>>>
Lemma clear_shared_range m m' j ids : same_but_range m m' -> same_run (clear_shared m j ids) (clear_shared m' j ids).
Proof.
  revert m m' j. induction ids as [|s ids IH]; intros m m' j Hm; cbn [clear_shared]; [done|].
  assert (Es : size m' = size m) by (unfold size; destruct Hm as (_ & _ & _ & _ & E); by rewrite E). rewrite Es.
  destruct ((s <? 0) || _); [done|]. destruct (0 <? j)%nat; [|bind_simpl; by apply IH].
  pose proof (drop_tail_range s m m' Hm) as Hd. destruct (drop_tail s m), (drop_tail s m'); try done; bind_simpl; by apply IH.
Qed.

Lemma clear_sets_range m m' ub sets : same_but_range m m' -> same_run (clear_sets m ub sets) (clear_sets m' (float := float) ub sets).
Proof.
  revert m m'. induction sets as [|s sets IH]; intros m m' Hm; cbn [clear_sets]; [done|].
  destruct (set_ids ub s) as [ids|]; [|done]. bind_simpl. pose proof (clear_shared_range m m' 0 ids Hm) as Hc.
  destruct (clear_shared m 0 ids) as [[a []]|], (clear_shared m' 0 ids) as [[b b']|]; try done; bind_simpl; cbn [fst snd] in *;
    destruct Hc as [Hc E]; simpl in E; subst b'; [by apply IH|done].
Qed.

Lemma find_slot_range m m' (ub : llama_ubatch) : same_but_range m m' -> same_run (find_slot m ub) (find_slot m' ub).
Proof.
  intros Hm. unfold find_slot. destruct Hm as (E1 & E2 & E3 & E4 & E5). rewrite E1, E2.
  set (b := _ <? head m). destruct (ensure (Batch.u_equal_seqs ub) Undefined) as [[]|]; [|done]. bind_simpl.
  assert (Hm : same_but_range (if b then with_head m 0 else m) (if b then with_head m' 0 else m')) by (destruct b; by split_and!).
  pose proof (clear_sets_range _ _ ub (List.seq 0 (Batch.u_n_seqs ub)) Hm) as Hc.
  destruct (clear_sets (if b then with_head m 0 else m) ub _) as [[a []]|], (clear_sets (if b then with_head m' 0 else m') ub _) as [[a' b']|];
    try done; bind_simpl; cbn [fst snd] in *; destruct Hc as [Hc E]; simpl in E; subst b'; [|done]. cbn [negb].
  destruct Hc as (F1 & F2 & F3 & F4 & F5). cbn [fst] in F1, F2, F3, F4, F5. unfold size. rewrite F1, F3, F4, F5.
  destruct (next_empty _ _ _); [|done]. bind_simpl. destruct (foldM (place_set ub) _ _) as [p|]; [|done]. bind_simpl.
  destruct (foldM (gather_set ub _) _ _) as [l|]; [|done]. bind_simpl. destruct (foldM (settle_set ub _) _ _) as [l'|]; [|done]. bind_simpl.
  destruct (count_refs l'); [|done]. bind_simpl. destruct (zero_cell _ _); [|done]. bind_simpl.
  destruct (foldM (stage_cell _) _ _); [|done]. bind_simpl. split; [|done]. by split_and!.
Qed.

(** *** The dry run and the run *)

Definition batch_ok (n_cells : Z) (ubs : list llama_ubatch) : Prop :=
  Forall (fun ub => exists sets lasts, ubatch_ok n_cells ub sets lasts) ubs.

Lemma find_slots_ok m ubs : wf m -> batch_ok (size m) ubs ->
  exists m', find_slots m ubs = Ok (m', true) /\ wf m' /\ same_dims m m' /\ rs_idx m' = rs_idx m.
Proof.
  revert m. induction ubs as [|ub ubs IH]; intros m W HF; cbn [find_slots].
  - exists m. split_and!; try done.
  - apply Forall_cons in HF as [(sets & lasts & U) HF]. destruct (find_slot_ok ub sets lasts m W U) as (m1 & -> & W1 & S1 & R1 & _).
    bind_simpl. cbn [fst snd]. destruct (IH m1 W1) as (m' & -> & W' & S' & R'); [by rewrite (same_size _ _ S1)|].
    exists m'. split_and!; [done..|by eapply same_dims_trans|congruence].
Qed.

Lemma run_follows m m0 m' ubs pre full :
  find_slots m ubs = Ok (m', true) -> same_but_range m m0 ->
  exists m0', run_ubatches m0 (mk_context (length pre) (pre ++ ubs) full) (length ubs) = Ok m0' /\ same_but_range m' m0'.
Proof.
  revert m m0 pre. induction ubs as [|ub ubs IH]; intros m m0 pre E Hm; cbn [find_slots run_ubatches length] in *.
  - injection E as <-. by exists m0.
  - pose proof (find_slot_range m m0 ub Hm) as Hr. unfold apply at 1. cbn [ubatches i_next].
    assert (Eat : at_ (E := recurrent_error) (pre ++ ub :: ubs) (length pre) = Ok ub) by (apply at_lookup; by apply list_lookup_middle).
    destruct (find_slot m ub) as [[a b]|]; [|done]. bind_simpl. cbn [fst snd] in *. destruct b; [|done].
    destruct (find_slot m0 ub) as [[a' b']|] eqn:E0; [|done]. destruct Hr as [Hr E']. simpl in E'. subst b'.
    destruct (IH a a' (pre ++ [ub]) E Hr) as (m0' & E1 & H1). exists m0'. split; [|done].
    rewrite length_app, <- app_assoc in E1. cbn [length app] in E1. rewrite Nat.add_1_r in E1.
    destruct (pre ++ ub :: ubs) as [|x l] eqn:El; [by destruct pre|]. rewrite Eat. bind_simpl. rewrite E0. bind_simpl. exact E1.
Qed.

(** *** Refusals *)

Lemma clear_shared_total m j ids : wf m -> exists m' b, clear_shared m j ids = Ok (m', b) /\ wf m' /\ same_dims m m' /\
  b = forallb (fun s => (0 <=? s) && (s <? size m)) ids.
Proof.
  revert m j. induction ids as [|s ids IH]; intros m j W; cbn [clear_shared forallb].
  - exists m, true. by split_and!.
  - destruct ((s <? 0) || (size m <=? s)) eqn:Es.
    + exists m, false. split_and!; try done. replace ((0 <=? s) && (s <? size m)) with false by lia. done.
    + assert (Hs : 0 <= s < size m) by lia. replace ((0 <=? s) && (s <? size m)) with true by lia. cbn [andb].
      destruct (0 <? j)%nat; bind_simpl; [|by apply IH].
      destruct (drop_tail_ok s m W Hs) as (m1 & -> & W1 & S1 & _). bind_simpl.
      destruct (IH m1 (S j) W1) as (m' & b & E & W' & S' & Hb). exists m', b. split_and!; try done; [by eapply same_dims_trans|].
      by rewrite <- (same_size _ _ S1).
Qed.

Lemma find_slot_refuses m (ub : llama_ubatch) sets : wf m -> Batch.u_equal_seqs ub = true -> Batch.u_n_seqs ub = length sets ->
  (forall k ids, sets !! k = Some ids -> set_ids ub k = Ok ids) -> (exists s, s ∈ concat sets /\ ~ 0 <= s < size m) ->
  exists m', find_slot m ub = Ok (m', false).
Proof.
  intros W Hu Hn Hids (s & Hs & Hbad).
  enough (Hgen : forall don todo m, wf m -> sets = don ++ todo -> s ∈ concat todo -> ~ 0 <= s < size m ->
    exists m', clear_sets m ub (List.seq (length don) (length todo)) = Ok (m', false)).
  { unfold find_slot. rewrite Hu, Hn. cbn [ensure]. bind_simpl. set (b := _ <? head m).
    destruct (Hgen [] sets (if b then with_head m 0 else m)) as (m' & E); try done; [by apply restart_wf|by destruct b|].
    cbn [length] in E. rewrite E. bind_simpl. by exists m'. }
  clear Hs Hbad W m. intros don todo. revert don. induction todo as [|ids todo IH]; intros don m W E Hs Hbad; [simpl in Hs; set_solver|].
  cbn [List.seq length clear_sets]. rewrite (Hids (length don) ids) by (rewrite E; by apply list_lookup_middle). bind_simpl.
  destruct (clear_shared_total m 0 ids W) as (m1 & b & -> & W1 & S1 & Hb). bind_simpl. cbn [fst snd].
  destruct b; [|by exists m1]. cbn [concat] in Hs. apply elem_of_app in Hs as [Hs|Hs].
  - exfalso. symmetry in Hb. rewrite forallb_forall in Hb. apply list_elem_of_In, Hb in Hs. lia.
  - destruct (IH (don ++ [ids]) m1) as (m' & E'); try done; [by rewrite <- app_assoc|by rewrite (same_size _ _ S1)|].
    rewrite length_app in E'. cbn [length] in E'. rewrite Nat.add_1_r in E'. by exists m'.
Qed.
<<<
Directions
Reproduce verbatim only the segment of the listing bounded by the line containing "- apply Forall_cons" and the line containing "Lemma run_follows m", with both boundary lines included.

Solution for this exercise
  - apply Forall_cons in HF as [(sets & lasts & U) HF]. destruct (find_slot_ok ub sets lasts m W U) as (m1 & -> & W1 & S1 & R1 & _).
    bind_simpl. cbn [fst snd]. destruct (IH m1 W1) as (m' & -> & W' & S' & R'); [by rewrite (same_size _ _ S1)|].
    exists m'. split_and!; [done..|by eapply same_dims_trans|congruence].
Qed.

Lemma run_follows m m0 m' ubs pre full :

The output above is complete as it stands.